EXERCISE INSTRUCTIONS
From the line that contains "Proof. unfold passes, TelemetryModeMiddleware." to the end of the records below, copy every line exactly. Both the first and last of these lines count.

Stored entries
"""

(* ===== verification/ApiAuth.v ===== *)
(** * HTTP API: who gets to the handlers

    In the production profile a request gets past the middleware under the
    principal of the API key it carries, and no other way. *)

From S2P Require Import Prelude GoLib ApiTypes ApiHandlers ApiFront ApiBoot.
From stdpp Require Import gmap strings list fin_maps.
From Stdlib Require Import ZArith Lia Ascii.

Open Scope Z_scope.
Open Scope string_scope.

(** ** The keys file *)

(** What an entry takes from its record. *)
Record entry_of (rec : authKeyRecord) (e : KeyPrincipalEntry) : Prop := {
  eo_key : RawKey e = Strings.TrimSpace (kr_APIKey rec);
  eo_key_set : RawKey e <> "";
  eo_namespace : ap_NamespaceID (Principal e) = Strings.TrimSpace (kr_NamespaceID rec);
  eo_namespace_set : ap_NamespaceID (Principal e) <> "";
  eo_admin : ap_Admin (Principal e) = kr_Admin rec;
}.

Section Keys.
Context `{S : Surroundings}.

Lemma load_entry_spec idx seen rec e :
  load_entry idx seen rec = Ok e -> entry_of rec e /\ RawKey e ∉ seen.
Proof.
  unfold load_entry. do 3 (case_decide; [done|]). destruct (entry_window idx rec); [|done].
  cbn [mbind result_bind]. case_decide; [done|]. intros [= <-]. done.
Qed.

Lemma load_entries_spec recs idx out entries :
  load_entries idx out recs = Ok entries -> NoDup (RawKey <$> out) ->
  NoDup (RawKey <$> entries) /\ exists new, entries = (out ++ new)%list /\ Forall2 entry_of recs new.
Proof.
  revert idx out. induction recs as [|rec recs IH]; intros idx out; cbn [load_entries].
  - intros [= <-] Hnd. split; [done|]. exists []. by rewrite app_nil_r.
  - destruct (load_entry idx (RawKey <$> out) rec) as [e|] eqn:He; [|done]. cbn [mbind result_bind].
    apply load_entry_spec in He as [He Hn]. intros Hl Hnd. apply IH in Hl as (Hnd' & new & -> & Hf).
    + split; [done|]. exists (e :: new). rewrite <-app_assoc. split; [done|]. by constructor.
    + rewrite fmap_app. apply NoDup_app. split; [done|]. split; [|apply NoDup_singleton]. cbn.
      intros k Hk ->%list_elem_of_singleton. done.
Qed.

End Keys.

Lemma Forall2_in_l {A B} (P : A -> B -> Prop) l k x : Forall2 P l k -> x ∈ l -> exists y, y ∈ k /\ P x y.
Proof. intros H [i Hi]%list_elem_of_lookup. destruct (Forall2_lookup_l _ _ _ _ _ H Hi) as (y & Hy & ?). exists y. split; [|done]. by eapply list_elem_of_lookup_2. Qed.

Lemma Forall2_in_r {A B} (P : A -> B -> Prop) l k y : Forall2 P l k -> y ∈ k -> exists x, x ∈ l /\ P x y.
Proof. intros H%Forall2_flip. exact (Forall2_in_l _ _ _ _ H). Qed.

(** ** The table of keys *)

Section Lookup.
Context `{K : KeyHash}.

Lemma lookup_app entries e h :
  foldl (lookup_step h) None (entries ++ [e])%list = lookup_step h (foldl (lookup_step h) None entries) e.
Proof. by rewrite foldl_app. Qed.

Lemma constantTimeLookup_sound entries key p :
  constantTimeLookup entries key = Some p ->
  exists e, e ∈ entries /\ hashKeyWithNonce key = hashKeyWithNonce (RawKey e) /\ p = Principal e.
Proof.
  unfold constantTimeLookup. induction entries as [|e entries IH] using rev_ind; [done|].
  rewrite lookup_app. unfold lookup_step at 1. case_decide as Hh.
  - intros [= <-]. exists e. split; [set_solver|done].
  - intros (e' & Hin & He)%IH. exists e'. split; [set_solver|done].
Qed.

Lemma constantTimeLookup_complete entries e :
  e ∈ entries -> NoDup (RawKey <$> entries) ->
  (forall e', e' ∈ entries -> hashKeyWithNonce (RawKey e) = hashKeyWithNonce (RawKey e') -> RawKey e = RawKey e') ->
  constantTimeLookup entries (RawKey e) = Some (Principal e).
Proof.
  unfold constantTimeLookup. induction entries as [|e' entries IH] using rev_ind; [set_solver|].
  rewrite fmap_app, lookup_app. intros Hin [Hnd [Hdis _]]%NoDup_app Hc.
  unfold lookup_step at 1. case_decide as Hh.
  - apply Hc in Hh; [|set_solver]. apply elem_of_app in Hin as [Hin|Hin]; [|by apply list_elem_of_singleton in Hin as ->].
    exfalso. apply (Hdis (RawKey e)); [by apply list_elem_of_fmap_2|]. rewrite Hh. set_solver.
  - apply elem_of_app in Hin as [Hin|Hin]; [|by apply list_elem_of_singleton in Hin as ->].
    apply IH; [done|done|]. intros e2 He2. apply Hc. set_solver.
Qed.

End Lookup.

(** ** Middleware that passes a request on *)

(** [m] lets a request through to the next handler only changed as [R]
    says. *)
Definition passes (m : Middleware) (R : Request -> Request -> Prop) : Prop :=
  forall next set r s set' r' s', m next set r s = (Serve set' r', s') ->
  exists set1 r1 s1, next set1 r1 s1 = (Serve set' r', s') /\ R r r1.

Definition same_request (r r' : Request) : Prop :=
  rq_path r' = rq_path r /\ rq_method r' = rq_method r /\ rq_header r' = rq_header r /\ rq_principal r' = rq_principal r.

Lemma same_request_refl r : same_request r r.
Proof. done. Qed.

Ltac pass_on := eexists _, _, _; split; [eassumption|].

(** A middleware that refuses or leaves the request as it is. *)
Ltac passing := intros next set r s set' r' s'; unfold refuse; repeat (case_match || case_decide); intros Hrun;
  simplify_eq; pass_on; apply same_request_refl.

Lemma security_passes : passes SecurityHeadersMiddleware same_request.
Proof. unfold passes, SecurityHeadersMiddleware. passing. Qed.

Lemma cors_passes cfg : passes (CORSMiddlewareWithConfig cfg) same_request.
Proof. unfold passes, CORSMiddlewareWithConfig. passing. Qed.

Lemma telemetry_passes mode : passes (TelemetryModeMiddleware mode) same_request.
Proof. unfold passes, TelemetryModeMiddleware. passing. Qed.

Lemma rate_passes cfg : passes (RateLimitMiddleware cfg) same_request.
Proof. unfold passes, RateLimitMiddleware. passing. Qed.

Lemma max_body_passes n mutating : passes (MaxBodyBytesMiddleware n mutating) same_request.
Proof.
  unfold passes, MaxBodyBytesMiddleware. intros next set r s set' r' s'.
  case_decide; [intros H'; pass_on; done|]. destruct (mutating && _); intros H'; pass_on; done.
Qed.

"""

RESPONSE TO THIS TASK
Proof. unfold passes, TelemetryModeMiddleware. passing. Qed.

Lemma rate_passes cfg : passes (RateLimitMiddleware cfg) same_request.
Proof. unfold passes, RateLimitMiddleware. passing. Qed.

Lemma max_body_passes n mutating : passes (MaxBodyBytesMiddleware n mutating) same_request.
Proof.
  unfold passes, MaxBodyBytesMiddleware. intros next set r s set' r' s'.
  case_decide; [intros H'; pass_on; done|]. destruct (mutating && _); intros H'; pass_on; done.
Qed.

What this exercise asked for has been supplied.